Upon the whole, I can scarcely think that these strange and awful Sights or Figures, over the East Gate of Eden, were only to frighten our first Parents, whose distressed State stood in need of Divine Supports. To be cast out of Paradise was a Mortification that needed not a super-added Terror; therefore to make those Figures Spectacles of Horror, seems not so well suited to Persons under Circumstances so inexpressibly dolorous, tho’ restored to Favour; but might rather be design’d to conduct them to God by Christ, the Tree of Life.
III. IT’s very probable a Conversation had past between the Woman and Serpent before the Narrative publish’d by Moses. She might upon the first Approach of the Serpent ask, How a Beast acquired the Gift of Speaking, which is the Prerogative of Rationals? The Serpent might answer, That it was by Eating the Fruit of that Tree. Eve might urge, That God had forbid her to eat that Fruit upon pain of Death. The Serpent might make this Return, viz. What you say is true; ’tis allow’d to be the Law under the first Form of Government, but I am now come from the supreme Court, to give you Assurance of God’s kind Intentions to advance you to a higher and more noble Station: The Prohibition of this Fruit was only a probationary Restraint, and temporary.

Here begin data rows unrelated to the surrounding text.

(** C6.  [client_kwargs] holds [username], [password] and [authSource]
    when the user name and the password are both non-empty, and none of
    the three when either is empty; it holds [replicaSet] when that field
    is a non-empty string and not when it is [None] or empty.  That
    dictionary is what the constructor passes to [MongoClient], its first
    call into the driver. *)
Theorem credentials_and_replica_set_options :
  forall (config : MongoConfig),
    let kw := client_kwargs config in
    (username config <> "" /\ password config <> "" ->
       kw !! "username" = Some (VStr (username config)) /\
       kw !! "password" = Some (VStr (password config)) /\
       kw !! "authSource" = Some (VStr (authSource config))) /\
    (username config = "" \/ password config = "" ->
       kw !! "username" = None /\ kw !! "password" = None /\
       kw !! "authSource" = None) /\
    (forall rs, replicaSet config = Some rs -> rs <> "" ->
       kw !! "replicaSet" = Some (VStr rs)) /\
    (replicaSet config = None \/ replicaSet config = Some "" ->
       kw !! "replicaSet" = None) /\
    (forall (D : Driver) (db_name collection_name : string) (w : world D),
       exists rest,
         calls (snd (new_CRUD D config db_name collection_name w))
         = (calls w ++ CallMongoClient D kw :: rest)%list).
Proof.
  intros config kw.
  destruct (client_kwargs_optional_keys config) as (Hu & Hp & Ha & Hr).
  fold kw in Hu, Hp, Ha, Hr. cbn zeta in Hu, Hp, Ha, Hr.
  split; [| split; [| split; [| split]]].
  - intros [Hne1 Hne2].
    apply truthy_str_true in Hne1, Hne2. rewrite Hne1, Hne2 in Hu, Hp, Ha. auto.
  - intros Hempty.
    assert (Hf : truthy_str (username config) && truthy_str (password config) = false).
    { apply andb_false_iff.
      destruct Hempty as [H | H]; [left | right]; now apply truthy_str_false. }
    rewrite Hf in Hu, Hp, Ha. auto.
  - intros rs Hrs Hne. rewrite Hrs in Hr. cbn in Hr.
    apply truthy_str_true in Hne. now rewrite Hne in Hr.
  - intros [H | H]; rewrite H in Hr; exact Hr.
  - intros D db_name collection_name w. apply new_CRUD_first_call.
Qed.

Lemma credentials_and_replica_set_options_witness :
  (username with_credentials <> "" /\ password with_credentials <> "") /\
  client_kwargs with_credentials !! "username" = Some (VStr "aacuser") /\
  client_kwargs with_credentials !! "password" = Some (VStr "secret") /\
  client_kwargs with_credentials !! "authSource" = Some (VStr "aac").
Proof.
  assert (H : username with_credentials <> "" /\ password with_credentials <> "")
    by (split; discriminate).
  split; [exact H |].
  exact (proj1 (credentials_and_replica_set_options with_credentials) H).
Defined.

(** C5, amended.  When [MongoClient] or the ping raises a [PyMongoError], the
    constructor raises one [RuntimeError] whose message ends with the
    message of the driver's exception and whose cause is that exception.
    The driver has then been called once for the client and at most once
    for the ping, and the constructor expression has no value. *)
Theorem connection_failure_is_wrapped :
  forall (D : Driver) (config : MongoConfig) (db_name collection_name : string)
         (w : world D),
    let kw := client_kwargs config in
    let construct := new_CRUD D config db_name collection_name w in
    (forall e s1,
       drv_MongoClient D kw (server w) = (Raise e, s1) ->
       isinstance_PyMongoError e = true ->
       fst construct = Raise (connection_failed e) /\
       calls (snd construct) = (calls w ++ [CallMongoClient D kw])%list /\
       _collection (self (snd construct)) = None) /\
    (forall cl s1 e s2,
       drv_MongoClient D kw (server w) = (Ok cl, s1) ->
       drv_ping D cl s1 = (Raise e, s2) ->
       isinstance_PyMongoError e = true ->
       fst construct = Raise (connection_failed e) /\
       calls (snd construct) = (calls w ++ [CallMongoClient D kw; CallPing D cl])%list /\
       _collection (self (snd construct)) = None).
Proof.
  intros D config db_name collection_name w kw construct. subst construct kw.
  unfold new_CRUD, init, _connect, set_self, assign_client, assign_collection,
    MongoClient, ping, client_getitem, database_getitem.
  step_method. cbn. split.
  - intros e s1 -> He. cbn. rewrite He. cbn. auto.
  - intros cl s1 e s2 -> Hp He. cbn. rewrite Hp. cbn. rewrite He. cbn.
    rewrite <- app_assoc. auto.
Qed.

Lemma connection_failure_is_wrapped_witness :
  drv_ping Mongo tt offline_server = (Raise unreachable_error, offline_server) /\
  isinstance_PyMongoError unreachable_error = true /\
  fst (new_CRUD Mongo MongoConfig_default "aac" "animals" (blank offline_server))
    = Raise (connection_failed unreachable_error).
Proof.
  split; [reflexivity |]. split; [reflexivity |].
  exact (proj1 (proj2 (connection_failure_is_wrapped Mongo MongoConfig_default
                  "aac" "animals" (blank offline_server))
                  tt offline_server unreachable_error offline_server
                  eq_refl eq_refl eq_refl)).
Defined.

(** C5 does not hold as stated for every failure of the driver.  A host
    that carries a port out of range makes [MongoClient] raise a
    [ValueError]; the [except] clause of [_connect] names
    [errors.PyMongoError] only, and the constructor raises that
    [ValueError] as it is, not a [RuntimeError] that wraps it. *)
Lemma connection_failure_counterexample :
  drv_MongoClient (Broken bad_port) (client_kwargs port_out_of_range) tt
    = (Raise bad_port, tt) /\
  isinstance_PyMongoError bad_port = false /\
  fst (new_CRUD (Broken bad_port) port_out_of_range "aac" "animals"
         (Build_world (Broken bad_port)
            (Build_CRUD (Broken bad_port) None None "" "") tt [] []))
    = Raise bad_port /\
  is_RuntimeError bad_port = false /\
  (forall e, bad_port <> connection_failed e).
Proof.
  split; [reflexivity |]. split; [reflexivity |]. split; [reflexivity |].
  split; [reflexivity |]. intros e H. discriminate H.
Qed.

(** ** The attributes of an instance over its lifetime *)

(** Split on every test the goal still branches on. *)
Ltac split_cases :=
  repeat (cbn;
          match goal with
          | |- context [match ?x with _ => _ end] =>
              lazymatch x with
              | context [match _ with _ => _ end] => fail
              | _ => destruct x
              end
          end).

Lemma create_keeps_self D document (w : world D) :
  self (snd (create D document w)) = self w.
Proof. step_method. split_cases; reflexivity. Qed.

Lemma read_keeps_self D query (w : world D) :
  self (snd (read D query w)) = self w.
Proof. step_method. split_cases; reflexivity. Qed.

Now the End of the first Institution being answered, ’tis the Will of our Great Sovereign to take off those Restraints, and make you a free People. Upon the Formation of your Being, he brighten’d your Mind with Rays of great Wisdom; but now the happy Moment is come, in which he purposes to inspire you with higher Degrees of Wisdom.... By eating this Fruit, your intellectual Powers will be infinitely enlarged; for, ye shall be as Gods, and then all the Endowments and Accomplishments of Nature will arrive at their full Perfection, which as yet are only in their Embryo. This being only a Supposition, I dismiss it.

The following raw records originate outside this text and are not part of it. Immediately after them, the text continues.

(** X4. On a reachable state [DeleteKey k] takes [k] out of the list of
    every value, keeping the order of the other keys, removes the entry of
    [k] and leaves the list of every other key alone; [DeleteValue v] does
    the same with the indices exchanged. *)
Theorem deletions_clear_everywhere m k v :
  reachable m →
  ((∀ y, LookupValue (DeleteKey m k).2 y = deleteItem (LookupValue m y) k)
   ∧ (∀ y, k ∉ LookupValue (DeleteKey m k).2 y)
   ∧ (∀ x, x ≠ k → LookupKey (DeleteKey m k).2 x = LookupKey m x)
   ∧ KeyExists (DeleteKey m k).2 k = false)
  ∧ ((∀ x, LookupKey (DeleteValue m v).2 x = deleteItem (LookupKey m x) v)
     ∧ (∀ x, v ∉ LookupKey (DeleteValue m v).2 x)
     ∧ (∀ y, y ≠ v → LookupValue (DeleteValue m v).2 y = LookupValue m y)
     ∧ ValueExists (DeleteValue m v).2 v = false).
Proof.
  intros Hr. destruct (reachable_invariants m Hr) as [Hs _].
  assert (∀ y, LookupValue (DeleteKey m k).2 y = deleteItem (LookupValue m y) k) as Hk.
  { intros y. rewrite LookupValue_DeleteKey. case_decide as Hin; [done|].
    symmetry. apply deleteItem_absent. by intros ?%Hs. }
  assert (∀ x, LookupKey (DeleteValue m v).2 x = deleteItem (LookupKey m x) v) as Hv.
  { intros x. rewrite LookupKey_DeleteValue. case_decide as Hin; [done|].
    symmetry. apply deleteItem_absent. by intros ?%Hs. }
  split; (split; [done|]; split; [|split]).
  - intros y. rewrite Hk. apply deleteItem_gone.
  - intros x Hne. rewrite LookupKey_DeleteKey. by rewrite decide_False.
  - rewrite KeyExists_DeleteKey. by rewrite decide_True.
  - intros x. rewrite Hv. apply deleteItem_gone.
  - intros y Hne. rewrite LookupValue_DeleteValue. by rewrite decide_False.
  - rewrite ValueExists_DeleteValue. by rewrite decide_True.
Qed.

(** X5. On a reachable state [DeleteKey] changes no answer of
    [ValueExists] and [DeleteValue] no answer of [KeyExists]: they shorten
    lists of the other index and never remove or add an entry there. *)
Theorem deletions_keep_mirror_entries m k v :
  reachable m →
  (∀ y, ValueExists (DeleteKey m k).2 y = ValueExists m y)
  ∧ (∀ x, KeyExists (DeleteValue m v).2 x = KeyExists m x).
Proof.
  intros Hr. destruct (reachable_invariants m Hr) as [Hs _]. split.
  - intros y. apply eq_true_iff_eq. rewrite ValueExists_DeleteKey.
    split; [|tauto]. intros [Hin|?]; [|done].
    eapply elem_LookupValue_exists. by apply Hs.
  - intros x. apply eq_true_iff_eq. rewrite KeyExists_DeleteValue.
    split; [|tauto]. intros [Hin|?]; [|done].
    eapply elem_LookupKey_exists. by apply Hs.
Qed.

(** X6. On a reachable state the pair is gone after [DeleteKeyValue k v]:
    the list of [k] is the old one without [v], the list of [v] the old one
    without [k]. *)
Theorem DeleteKeyValue_removes_pair m k v :
  reachable m →
  LookupKey (DeleteKeyValue m k v) k = deleteItem (LookupKey m k) v
  ∧ LookupValue (DeleteKeyValue m k v) v = deleteItem (LookupValue m v) k
  ∧ (v ∉ LookupKey (DeleteKeyValue m k v) k)
  ∧ (k ∉ LookupValue (DeleteKeyValue m k v) v).
Proof.
  intros Hr. destruct (reachable_invariants m Hr) as [Hs _].
  assert (LookupKey (DeleteKeyValue m k v) k = deleteItem (LookupKey m k) v) as Hk.
  { rewrite LookupKey_DeleteKeyValue. case_decide as Hd; [done|].
    symmetry. apply deleteItem_absent. intros Hin. apply Hd. split; [done|].
    eapply elem_LookupValue_exists. by apply Hs. }
  assert (LookupValue (DeleteKeyValue m k v) v = deleteItem (LookupValue m v) k) as Hv.
  { rewrite LookupValue_DeleteKeyValue. case_decide as Hd; [done|].
    symmetry. apply deleteItem_absent. intros Hin. apply Hd. split; [done|].
    eapply elem_LookupKey_exists. by apply Hs. }
  rewrite Hk, Hv. split; [done|]. split; [done|]. split; apply deleteItem_gone.
Qed.

(** X7. Adding a pair that is not there and deleting it again restores
    every lookup of a reachable state; it restores the state itself unless
    the key or the value had an entry with an empty list, which
    [DeleteKeyValue] then removes. *)
Theorem Add_DeleteKeyValue_roundtrip m k v :
  reachable m → v ∉ LookupKey m k →
  (∀ x, LookupKey (DeleteKeyValue (Add m k v) k v) x = LookupKey m x)
  ∧ (∀ y, LookupValue (DeleteKeyValue (Add m k v) k v) y = LookupValue m y)
  ∧ (forward m !! k ≠ Some [] → inverse m !! v ≠ Some [] →
       DeleteKeyValue (Add m k v) k v = m)
  ∧ (forward m !! k = Some [] → KeyExists (DeleteKeyValue (Add m k v) k v) k = false).
Proof.
  intros Hr Hnin. destruct (reachable_invariants m Hr) as [Hs _].
  assert (k ∉ LookupValue m v) as Hnin' by (by intros ?%Hs).
  assert (DeleteKeyValue (Add m k v) k v
          = {| forward := drop_pair (<[k := LookupKey m k ++ [v]]> (forward m)) k v;
               inverse := drop_pair (<[v := LookupValue m v ++ [k]]> (inverse m)) v k |})
    as Hstate.
  { rewrite DeleteKeyValue_both.
    - by rewrite Add_fresh.
    - apply KeyExists_Add.
    - rewrite Add_fresh by done. apply found_true; simpl. rewrite lookup_insert_eq. eauto. }
  assert (∀ l : list V, v ∉ l → deleteItem (l ++ [v]) v = l) as Hdel_v.
  { intros l Hl. unfold deleteItem.
    rewrite filter_app, filter_cons_False, filter_nil, app_nil_r by tauto.
    by apply deleteItem_absent. }
  assert (∀ l : list K, k ∉ l → deleteItem (l ++ [k]) k = l) as Hdel_k.
  { intros l Hl. unfold deleteItem.
    rewrite filter_app, filter_cons_False, filter_nil, app_nil_r by tauto.
    by apply deleteItem_absent. }
  split; [|split; [|split]].
  - intros x. rewrite Hstate, !LookupKey_index; simpl.
    rewrite drop_pair_index, !index_insert. case_decide as Hd; [|done].
    subst x. rewrite decide_True by done. rewrite <- LookupKey_index. by apply Hdel_v.
  - intros y. rewrite Hstate, !LookupValue_index; simpl.
    rewrite drop_pair_index, !index_insert. case_decide as Hd; [|done].
    subst y. rewrite decide_True by done. rewrite <- LookupValue_index. by apply Hdel_k.
  - intros Hk Hv. rewrite Hstate. rewrite LookupKey_index, LookupValue_index in *.
    rewrite !drop_pair_after_append by done. by destruct m.
  - intros Hk. rewrite Hstate. apply found_false; simpl.
    rewrite drop_pair_lookup_eq, index_insert, decide_True by done.
    unfold LookupKey. rewrite Hk. simpl. by rewrite deleteItem_single.
Qed.

(** X8. Deleting a second time finds nothing: [DeleteKey] and
    [DeleteValue] then return the empty list and change nothing, and a second
    [DeleteKeyValue] of the same pair leaves the state as the first left it. *)
Theorem deleting_twice m k v :
  DeleteKey (DeleteKey m k).2 k = ([], (DeleteKey m k).2)
  ∧ DeleteValue (DeleteValue m v).2 v = ([], (DeleteValue m v).2)
  ∧ DeleteKeyValue (DeleteKeyValue m k v) k v = DeleteKeyValue m k v.
Proof.
  split; [|split].
  - apply DeleteKey_absent. rewrite KeyExists_DeleteKey. by rewrite decide_True.
  - apply DeleteValue_absent. rewrite ValueExists_DeleteValue. by rewrite decide_True.
  - destruct (KeyExists m k) eqn:Ek, (ValueExists m v) eqn:Ev;
      try (rewrite (DeleteKeyValue_skip m) by auto; by apply DeleteKeyValue_skip; auto).
    rewrite (DeleteKeyValue_both m) by done.
    set (m' := {| forward := drop_pair (forward m) k v;
                  inverse := drop_pair (inverse m) v k |}).
    destruct (KeyExists m' k) eqn:Ek', (ValueExists m' v) eqn:Ev';
      try (by apply DeleteKeyValue_skip; auto).
    rewrite DeleteKeyValue_both by done. unfold m'; simpl.
    by rewrite !drop_pair_twice.
Qed.
End more_method_facts.

(** ** Further properties of [Merge] *)

Section more_Merge_facts.
Context {K V : Type} `{Countable K, Countable V}.
Implicit Types (m other src res : BiMultiMap K V) (k x : K) (v y : V).

Lemma filter_not_in_snoc (l vs : list V) v :
  v ∉ vs → filter (λ y, y ∉ l ++ [v]) vs = filter (λ y, y ∉ l) vs.
Proof.
  induction vs as [|y vs IH]; [done|]. intros [Hne Hnin]%not_elem_of_cons.
  destruct (decide (y ∈ l)) as [Hy|Hy].
  - rewrite !filter_cons_False; [by apply IH | tauto |].
    rewrite elem_of_app. tauto.
  - rewrite !filter_cons_True; [by rewrite IH | done |].
    rewrite elem_of_app, list_elem_of_singleton. intros [?|?]; [done | congruence].
Qed.

Lemma LookupKey_inner_other k vs res x :
  x ≠ k → LookupKey (foldl (λ res v, Add res k v) res vs) x = LookupKey res x.
Proof.
  intros Hne. revert res. induction vs as [|v vs IH]; intros res; simpl; [done|].
  rewrite IH, LookupKey_Add. by rewrite decide_False by (intros [? _]; done).
Qed.

Lemma LookupKey_inner_exact k vs res :
  NoDup vs →
  LookupKey (foldl (λ res v, Add res k v) res vs) k
  = LookupKey res k ++ filter (λ v, v ∉ LookupKey res k) vs.
Proof.
  intros Hnd. revert res. induction Hnd as [|v vs Hv Hnd IH]; intros res; simpl.
  - by rewrite app_nil_r.
  - rewrite IH, LookupKey_Add. destruct (decide (v ∈ LookupKey res k)) as [Hin|Hin].
    + rewrite decide_False by tauto. by rewrite filter_cons_False by tauto.
    + rewrite decide_True by done. rewrite filter_cons_True by done.
      rewrite filter_not_in_snoc by done. by rewrite <- app_assoc.
Qed.

Lemma LookupKey_add_all_exact src ks res k :
  NoDup ks → NoDup (LookupKey src k) →
  LookupKey (add_all src ks res) k
  = if decide (k ∈ ks)
    then LookupKey res k ++ filter (λ v, v ∉ LookupKey res k) (LookupKey src k)
    else LookupKey res k.
Proof.
  intros Hks Hsrc. unfold add_all. revert res.
  induction Hks as [|k0 ks Hk0 Hks IH]; intros res; simpl; [done|].
  rewrite IH. destruct (decide (k = k0)) as [->|Hne].
  - rewrite decide_False by done. rewrite decide_True by (by left).
    by apply LookupKey_inner_exact.
  - rewrite LookupKey_inner_other by done.
    destruct (decide (k ∈ ks)) as [Hin|Hin].
    + by rewrite decide_True by (by right).
    + rewrite decide_False; [done|]. rewrite elem_of_cons. tauto.
Qed.

Lemma LookupKey_add_all_Keys src ks res k :
  Keys src ks → NoDup (LookupKey src k) →
  LookupKey (add_all src ks res) k
  = LookupKey res k ++ filter (λ v, v ∉ LookupKey res k) (LookupKey src k).
Proof.
  intros Hks Hsrc. rewrite LookupKey_add_all_exact by eauto using Keys_NoDup.
  case_decide as Hin; [done|].
  rewrite (Keys_elem src ks k Hks) in Hin. apply not_true_is_false in Hin.
  rewrite (LookupKey_absent src k Hin). by rewrite app_nil_r.
Qed.

Lemma filter_not_in_nil (vs : list V) : filter (λ y, y ∉ []) vs = vs.
Proof.
  induction vs as [|y vs IH]; [done|].
  rewrite filter_cons_True by apply not_elem_of_nil. by rewrite IH.
Qed.

Lemma LookupKey_Merge_exact ks ks' m other k :
  Keys m ks → Keys other ks' →
  NoDup (LookupKey m k) → NoDup (LookupKey other k) →
  LookupKey (Merge ks ks' m other) k
  = LookupKey m k ++ filter (λ v, v ∉ LookupKey m k) (LookupKey other k).
Proof.
  intros Hks Hks' Hm Hother. unfold Merge.
  rewrite (LookupKey_add_all_Keys other) by done.
  rewrite (LookupKey_add_all_Keys m) by done.
  assert (LookupKey (New : BiMultiMap K V) k = []) as -> by done.
  simpl. by rewrite filter_not_in_nil.
Qed.

(** Only [Add] builds the result of the loops, so none of its entries holds
    an empty list. *)
Lemma compact_New : compact (New : BiMultiMap K V).
Proof. split; intros ?; simpl; by rewrite lookup_empty. Qed.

The Serpent having ascrib’d its Reason, and Speech to the eating of that Fruit, the Woman might infer, If this Fruit did turn a Serpent into a rational Creature, why may it not transform a rational Creature into a God, and a Woman into a Goddess? The Serpent had no occasion to say more; fir’d with the Prospect of such Preferment, she took the Fruit and did eat. Gen. iii. 6. And when the Woman saw that the Tree was good for Food, pleasant to the Eye, and a Tree to be desired to make one wise, she did eat.
N. B. How divine and delightful a Thing is Knowledge, of which Innocency itself is ambitious! Eve thirsted after the highest Degrees of Knowledge, and made no doubt of obtaining it by the Serpent’s Instructions; not knowing of any Impostor, she believed what the Tempter said. Satan, by the Serpent, as a Bait proposed Improvement in Knowledge.
Thus the first Woman, Head of the human Race, fell a Sacrifice to her own Ambition, fell a Virgin, and in her Infant-State. Icarus, by flying too near the Sun, his waxen Wings melted, and he fell into the Sea, and was drowned. Justly was he punish’d, for not observing his Father’s Will. May I add, in favour of our Mother, that the Law forbidding that Fruit, was not immediately publish’d to Eve, but receiv’d at second-hand from Adam; and that it can’t be well supposed, that she knew the various Capacities and Qualities of Brutes, as her Husband did.
But, why does Moses introduce a Serpent speaking, when naturally it was a speechless Creature?
In answer to this, may we not observe, that the Almighty, who has no material Tongue, yet is often introduced, speaking with human Voice in the Scripture. The Egyptians made the Crocodile a Symbol of the Deity, giving this as a Reason why they worshipped God symbolically in that Creature, because it resembled God, in that it was the only Animal without a Tongue; for the Divine λογος stands in no need of Speech; he governs human Affairs without Words, and without Noise.
Again, this Dialogue with the Serpent, a known Beast, is very agreeable to a Custom among the Oriental Writers, who enchase their Histories with Ornaments taken from familiar Discourses between Beasts; by which they convey moral Instructions to their Readers: Thus, on a Subject of Craft, they made the Fox to speak.
With what View did the Devil tempt our first Parents to sin? I answer, ’twas out of despite to God; i. e. with a design to rob the Creator of the Glory he proposed to himself from the Erection of this new World: He could not attack the Almighty on his Throne, therefore he strikes at the Footstool. Since he could not reach the Person of the Almighty, he wreaks his Malice upon his Image, Man; Man, whose Happiness, and that of his Descendants, he envy’d; and whom, in particular he hated, as his intended Successors to the vacant Seats in the blissful Regions above.